Abstract

The reaction of lens proteins with sugars over time results in the formation of protein-bound advanced glycation end products (AGEs). The most damaging element of AGE formation may be the synthesis of protein-protein cross-links in long-lived proteins, such as collagen or lens crystallins. A quantitative cross-linking assay, involving the sugar-dependent incorporation of [U-(14)C]lysine into protein, was employed to determine the efficacy of a variety of potential cross-linking inhibitors. Reaction mixtures contained 5.0 mM L-threose, 2.5 microCi [(14)C]lysine (1.0 mCi/mmole), 5.0 mg/ml bovine lens proteins, 0-10 mM inhibitor and 1.0 mM DTPA in 100 mM phosphate buffer, pH 7.0. Of 17 potential inhibitors tested, 11 showed 50% inhibition or less at 10 mM. The dicarbonyl-reactive compounds 2-aminoguanidine, semicarbazide and o-phenylenediamine inhibited 50% at 2.0 mM, whereas 10 mM dimethylguanidine had no effect.

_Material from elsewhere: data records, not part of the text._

(** The verdict, the order of the plan and its fingerprint do
    not depend on the order in which the stages were declared. *)
Theorem plan_order_independent {E} (l1 l2 l1' l2' : boot_ledger E) st1 st2 :
  ledger_typed l1 -> ledger_typed l2 -> stages l1 ≡ₚ stages l2 ->
  validate l1 = (st1, l1') -> validate l2 = (st2, l2') ->
  (st1 = BOOT_LEDGER_STATUS_OK <-> st2 = BOOT_LEDGER_STATUS_OK) /\
  (st1 = BOOT_LEDGER_STATUS_OK ->
   plan l1' = plan l2' /\
   l1'.(validated_plan_fingerprint) = l2'.(validated_plan_fingerprint)).
Proof.
  intros Ht1 Ht2 Hperm Hv1 Hv2.
  pose proof (plan_validate_spec l1 Ht1) as H1. pose proof (plan_validate_spec l2 Ht2) as H2.
  rewrite Hv1 in H1. rewrite Hv2 in H2. destruct H1 as [Ha1 Hp1], H2 as [Ha2 Hp2].
  assert (Hiff : st1 = BOOT_LEDGER_STATUS_OK <-> st2 = BOOT_LEDGER_STATUS_OK).
  { rewrite Ha1, Ha2. by split; apply acceptable_permutation; [|symmetry]. }
  split; [done|]. intros Hok. specialize (Hp1 Hok). specialize (Hp2 (proj1 Hiff Hok)).
  assert (Hplan : plan l1' = plan l2').
  { apply canonical_unique; [| |apply Hp1|apply Hp2].
    - rewrite (vp_plan _ _ Hp1). apply ac_distinct, Ha1, Hok.
    - rewrite (vp_plan _ _ Hp1), Hperm. symmetry. apply Hp2. }
  split; [done|]. rewrite (vp_fingerprint _ _ Hp1), (vp_fingerprint _ _ Hp2).
  pose proof (lt_order _ (vp_typed _ _ Hp1)). pose proof (lt_order _ (vp_typed _ _ Hp2)).
  pose proof (lt_count _ Ht1). pose proof (lt_count _ Ht2).
  pose proof (vp_count _ _ Hp1) as Hc1. pose proof (vp_count _ _ Hp2) as Hc2.
  rewrite !fingerprint_of_plan by lia. rewrite Hplan, Hc1, Hc2.
  by rewrite <- (zlength_stages l1), <- (zlength_stages l2) by done; unfold zlength; rewrite Hperm.
Qed.

Lemma plan_order_independent_witness :
  plan (validate sample_forward).2 = plan (validate sample_backward).2.
Proof.
  apply (plan_order_independent sample_forward sample_backward _ _
           (validate sample_forward).1 (validate sample_backward).1);
    [apply sample_ledgers_typed|apply sample_ledgers_typed| |apply surjective_pairing|apply surjective_pairing|].
  - change (stages sample_forward) with [sample_serial; sample_information; sample_frames].
    change (stages sample_backward) with (rev [sample_serial; sample_information; sample_frames]).
    apply Permutation_rev.
  - vm_compute. done.
Defined.

End BootLedgerPlan.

Several amino acids failed to compete effectively with [(14)C]lysine in the cross-linking assay; however, cysteine inhibited 50% at 1.0 mM. This was likely due to the sulfhydryl group of cysteine, because 3-mercaptopropionic acid and reduced glutathione exhibited similar activity. Sodium metabisulfite had the highest activity, inhibiting 50% at only 0.1-0.2 mM. Protein dimer formation, as determined by SDS-PAGE, was inhibited in a quantitatively similar manner. The dicarbonyl-reactive inhibitors and the sulfur-containing compounds produced similar inhibition curves for [(14)C]lysine incorporation over a 3 week assay with 250 mM glucose. A much lesser effect was observed on either the incorporation of [(14)C]glucose, or on fluorophore formation (360/420 nm), suggesting that non-cross-link fluorophores were also formed. The inhibitor data were consistent with cross-linking by a dicarbonyl intermediate. This was supported by the fact that the inhibitors were uniformly less effective when the 5.0 mM threose was replaced by either 3.0 mM 3-deoxythreosone or 3.0 mM threosone.